In price action trading, new traders at their beginning often ignore an important factor. This leads them towards taking losing entries. In today’s lesson, we are going to demonstrate an example of a winning trade and a losing trade on the same pair. Later, we try to find out what that important factor is.
This is an H4 chart. On the chart, the price heads towards the South with good bearish momentum. Upon finding support, the chart produces three consecutive corrective candles. The sellers must keep their eyes on the chart. A bearish reversal candle, along with a breakout at consolidation support, would be the signal to go short on the pair.
The price action produces a bearish engulfing candle, which closes below the level of consolidation support. The sellers may trigger a short entry right after the candle closes with 1:1 risk-reward. Another point I may add here is the daily level of support is far enough, which allows the H4 chart to travel towards the South a lot further down.
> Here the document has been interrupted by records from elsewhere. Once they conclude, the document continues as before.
(* ===== verification/BalanceRereads.v ===== *)
(** * Reading reverted balances again

    [internal/indexer/balance_rereads.go] with [ClaimBalanceRereads] of
    [internal/db/balances_revert.go]: a revert leaves a request for every balance it
    could not restore with certainty; a pass hands requests out, reads them at the head
    and writes them with the reorg epoch they carry. *)

From S2P Require Import Prelude GoStrings EthCommon Balances BalanceWorker.

(** ** ClaimBalanceRereads *)

Definition MaxBalanceRereadAttempts : Z := 20.

Definition spent (r : reread) : bool := r_open r && (MaxBalanceRereadAttempts <=? r_attempts r).
(** [UPDATE ... SET open = false WHERE open AND attempts >= 20] *)
Definition drop_spent (rs : gmap balanceKey reread) : gmap balanceKey reread :=
  map_imap (λ _ r, Some (if spent r then mkReread (r_epoch r) false (r_attempts r) else r)) rs.

Definition by_epoch (a b : balanceKey * reread) : Prop := r_epoch a.2 ≤ r_epoch b.2.
#[export] Instance by_epoch_dec : RelDecision by_epoch.
Proof. intros a b. unfold by_epoch. apply _. Defined.

(** [WHERE open ORDER BY epoch LIMIT n FOR UPDATE SKIP LOCKED]: [skip] are the rows
    another transaction has locked. *)
Definition handed (limit : nat) (skip : gset balanceKey) (rs : gmap balanceKey reread) : list balanceKey :=
  take limit (merge_sort by_epoch (filter (λ x, r_open x.2 = true ∧ x.1 ∉ skip) (map_to_list rs))).*1.
Definition count_attempts (keys : list balanceKey) (rs : gmap balanceKey reread) : gmap balanceKey reread :=
  map_imap (λ k r, Some (if decide (k ∈ keys) then mkReread (r_epoch r) (r_open r) (r_attempts r + 1) else r)) rs.

Definition set_rereads (rs : gmap balanceKey reread) (s : tables) : tables :=
  mkTables (history s) (current s) (holder_count s) rs (reorg_epoch s) (history_from s).

(** The tables, the requests handed out with the epoch they carry, the ones dropped. *)
Definition ClaimBalanceRereads (limit : nat) (skip : gset balanceKey) (s : tables)
    : tables * list (balanceKey * Z) * list balanceKey :=
  let rs := drop_spent (rereads s) in
  let keys := handed limit skip rs in
  (set_rereads (count_attempts keys rs) s,
   (λ k, (k, Z.max (default 0 (r_epoch <$> rs !! k)) (reorg_epoch s))) <$> keys,
   (filter (λ x, spent x.2 = true) (map_to_list (rereads s))).*1).

(** ** A pass *)

(** A read of a claimed balance at the head, when it answered with a word. *)
Definition reread_row (head : Z) (read : balanceKey → option gostring) (c : balanceKey * Z) : option Balance :=
  match read c.1 with
  | Some data => if (32 <=? length data)%nat then Some (mkBalance c.1.2 c.1.1 head (be_Z data) c.2) else None
  | None => None
  end.
(** With the pool, the work it queues. *)
Definition reread_work (head : Z) (c : balanceKey * Z) : BalanceWork := mkWork (HexToAddress c.1.2) (HexToAddress c.1.1) head c.2.

(** [head]: the stored head, [None] if it could not be read. *)
Definition rereadBalances (pool : bool) (skip : gset balanceKey) (head : option Z) (read : balanceKey → option gostring) (s : tables)
    : tables * list BalanceWork :=
  let '(s, claimed, _) := ClaimBalanceRereads 1000 skip s in
  match claimed, head with
  | [], _ | _, None => (s, [])
  | _, Some head =>
      if pool then (s, reread_work head <$> claimed) else (InsertBalancesBatch (omap (reread_row head read) claimed) s, [])
  end.

(** ** Requests and what closes them *)

Lemma lookup_drop_spent rs k : drop_spent rs !! k = (λ r, if spent r then mkReread (r_epoch r) false (r_attempts r) else r) <$> rs !! k.
Proof. unfold drop_spent. rewrite map_lookup_imap. by destruct (rs !! k). Qed.
Lemma lookup_count_attempts keys rs k : count_attempts keys rs !! k =
  (λ r, if decide (k ∈ keys) then mkReread (r_epoch r) (r_open r) (r_attempts r + 1) else r) <$> rs !! k.
Proof. unfold count_attempts. rewrite map_lookup_imap. by destruct (rs !! k). Qed.

Lemma lookup_closeRereads keys rs k : closeRereads keys rs !! k =
  if decide (k ∈ keys) then (λ r, mkReread (r_epoch r) false (r_attempts r)) <$> rs !! k else rs !! k.
Proof.
  revert rs. induction keys as [|x keys IH]; intros rs; [done|].
  change (closeRereads (x :: keys) rs) with (closeRereads keys (match rs !! x with Some r => <[x := mkReread (r_epoch r) false (r_attempts r)]> rs | None => rs end)).
  rewrite IH. destruct (decide (k = x)) as [->|Hne].
  - rewrite (decide_True (P := x ∈ x :: keys)) by (by left). destruct (rs !! x) as [r|] eqn:E; [|rewrite E; by case_decide].
    rewrite lookup_insert_eq. by case_decide.
  - assert (match rs !! x with Some r => <[x := mkReread (r_epoch r) false (r_attempts r)]> rs | None => rs end !! k = rs !! k) as ->
      by (destruct (rs !! x); [by rewrite lookup_insert_ne|done]).
    repeat case_decide; set_solver.
Qed.
Lemma lookup_reopenRereads keys e rs k : k ∉ keys → reopenRereads keys e rs !! k = rs !! k.
Proof.
  unfold reopenRereads. revert rs. induction keys as [|x keys IH]; intros rs Hk; [done|]. cbn [foldl]. rewrite IH by set_solver.
  apply lookup_insert_ne. set_solver.
Qed.
Lemma lookup_recordBalanceRereads keys e rs k :
  recordBalanceRereads keys e rs !! k = if decide (k ∈ keys) then Some (mkReread e true 0) else rs !! k.
Proof.
  unfold recordBalanceRereads. revert rs. induction keys as [|x keys IH]; intros rs; [done|]. cbn [foldl]. rewrite IH.
  destruct (decide (k = x)) as [->|Hne].
  - rewrite lookup_insert_eq. repeat case_decide; set_solver.
  - rewrite lookup_insert_ne by done. repeat case_decide; set_solver.
Qed.

(** A flush closes only requests one of its rows answers. *)
Lemma sift_answered latest rs l k : k ∈ answered (sift latest rs l) →
  ∃ b r, b ∈ kept (sift latest rs l) ∧ key_of b = k ∧ rs !! k = Some r ∧ r_epoch r ≤ Epoch b.
Proof.
  rewrite sift_kept. unfold sift.
  enough (∀ s, k ∈ answered (foldl (sift_one latest rs) s l) → k ∈ answered s ∨
    ∃ b r, b ∈ filter (keeps latest rs) l ∧ key_of b = k ∧ rs !! k = Some r ∧ r_epoch r ≤ Epoch b) as Hg.
  { intros Hk. destruct (Hg _ Hk) as [Hn|?]; [by apply not_elem_of_nil in Hn|done]. }
  induction l as [|b l IH]; intros s Hk; [by left|]. cbn [foldl] in Hk. apply IH in Hk as [Hk|(b' & r & Hb & ?)].
  - unfold sift_one in Hk. destruct (Z.ltb_spec (Epoch b) latest) as [|Hle]; [by left|].
    destruct (rs !! key_of b) as [e|] eqn:E; [|by left]. destruct (Z.leb_spec (r_epoch e) (Epoch b)) as [He|]; [|by left].
    destruct (r_open e); [|by left]. cbn [answered] in Hk. apply elem_of_add_once in Hk as [->|Hk]; [|by left].
    right. exists b, e. split_and!; [|done|done|done]. apply list_elem_of_filter. split; [|by left]. unfold keeps. rewrite E. lia.
  - right. exists b', r. split; [|done]. rewrite filter_cons. case_decide; [by right|done].
Qed.

Lemma phase0_answered wh l s k : k ∈ answered (phase0 wh l s) →
  ∃ b r, b ∈ kept (phase0 wh l s) ∧ key_of b = k ∧ rereads s !! k = Some r ∧ r_epoch r ≤ Epoch b.
Proof.
  unfold phase0. case_match; [intros Hk; by apply not_elem_of_nil in Hk|]. apply sift_answered.
Qed.

Lemma reopen_mono keys e rs k r1 : rs !! k = Some r1 → ∃ r, reopenRereads keys e rs !! k = Some r ∧ r_epoch r1 ≤ r_epoch r.
Proof.
  unfold reopenRereads. revert rs r1. induction keys as [|x keys IH]; intros rs r1 Hr; cbn [foldl]; [by exists r1|].
  destruct (decide (x = k)) as [->|Hne].
  - destruct (IH (<[k := mkReread (match rs !! k with Some r => Z.max (r_epoch r) e | None => e end) true 0]> rs)
      (mkReread (Z.max (r_epoch r1) e) true 0)) as (r & Er & Hle); [by rewrite Hr, lookup_insert_eq|].
    exists r. split; [exact Er|]. cbn in Hle. lia.
  - apply IH. by rewrite lookup_insert_ne.
Qed.

(** What a flush makes of a request: late reads open it, an answer closes it. *)
Inductive flush_effect (wh : bool) (l : list Balance) (s : tables) (k : balanceKey) : Prop :=
| flush_same : k ∉ late (phase0 wh l s) → rereads (insertBalances wh l s) !! k = rereads s !! k → flush_effect wh l s k
| flush_open r : k ∈ late (phase0 wh l s) → rereads (insertBalances wh l s) !! k = Some r → r_open r = true → r_attempts r = 0 →
    (∀ r0, rereads s !! k = Some r0 → r_epoch r0 ≤ r_epoch r) → flush_effect wh l s k
| flush_close b r : k ∉ late (phase0 wh l s) → rereads s !! k = Some r →
    rereads (insertBalances wh l s) !! k = Some (mkReread (r_epoch r) false (r_attempts r)) →
    b ∈ kept (phase0 wh l s) → key_of b = k → r_epoch r ≤ Epoch b → flush_effect wh l s k.

Lemma reopen_fresh keys e rs k r : k ∈ keys → reopenRereads keys e rs !! k = Some r → r_attempts r = 0.
Proof.
  unfold reopenRereads. revert rs. induction keys as [|x keys IH] using rev_ind; intros rs Hk; [by apply not_elem_of_nil in Hk|].
  rewrite foldl_app. cbn [foldl]. destruct (decide (x = k)) as [->|Hne]; [rewrite lookup_insert_eq; by intros [= <-]|].
  rewrite lookup_insert_ne by done. apply IH. set_solver.
Qed.
Lemma phase0_nil wh s : late (phase0 wh [] s) = [].
Proof. unfold phase0. by case_match. Qed.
The next candle comes out as an inside bar bullish candle followed by another bearish candle. The sellers are to wait a bit more to hit their take profit level. As things stand, it may not take long. Do you notice something here? Let us have a look at the same chart with more drawings on it.
Does it not offer another short entry? It does, since the daily support level is far enough, as mentioned earlier. Typically, the sellers shall go with 1:1 risk-reward. Let us proceed to the next chart. Do not forget that we have two entries here.
The next candle comes out as a bearish candle as well as closing within the previous candle, though. The first entry does not hit the target yet. It has a few more pips to reach. Things look good for those two entries.
The next candle hits Take Profit level for the first entry. Let us wait and find out what happens with the second one.
The price gets choppy and hits the stop loss of the second entry. Can you find the difference between the two entries? Do not worry about the next level of support. Both entries meet all the requirements for the sellers. However, there is one difference, which is consolidation length. On the first occasion, the price makes a deeper correction/consolidation. On the second occasion, the price makes a shallow correction. Usually, the price travel four times of consolidation length. It means if the consolidation length is 10 pips, the price travel 40 pips in total (from where the trend starts). Thus, the deeper the consolidation length, the stronger the trend gets. In our future articles, we will learn more about consolidation length, breakout, and target. Stay tuned.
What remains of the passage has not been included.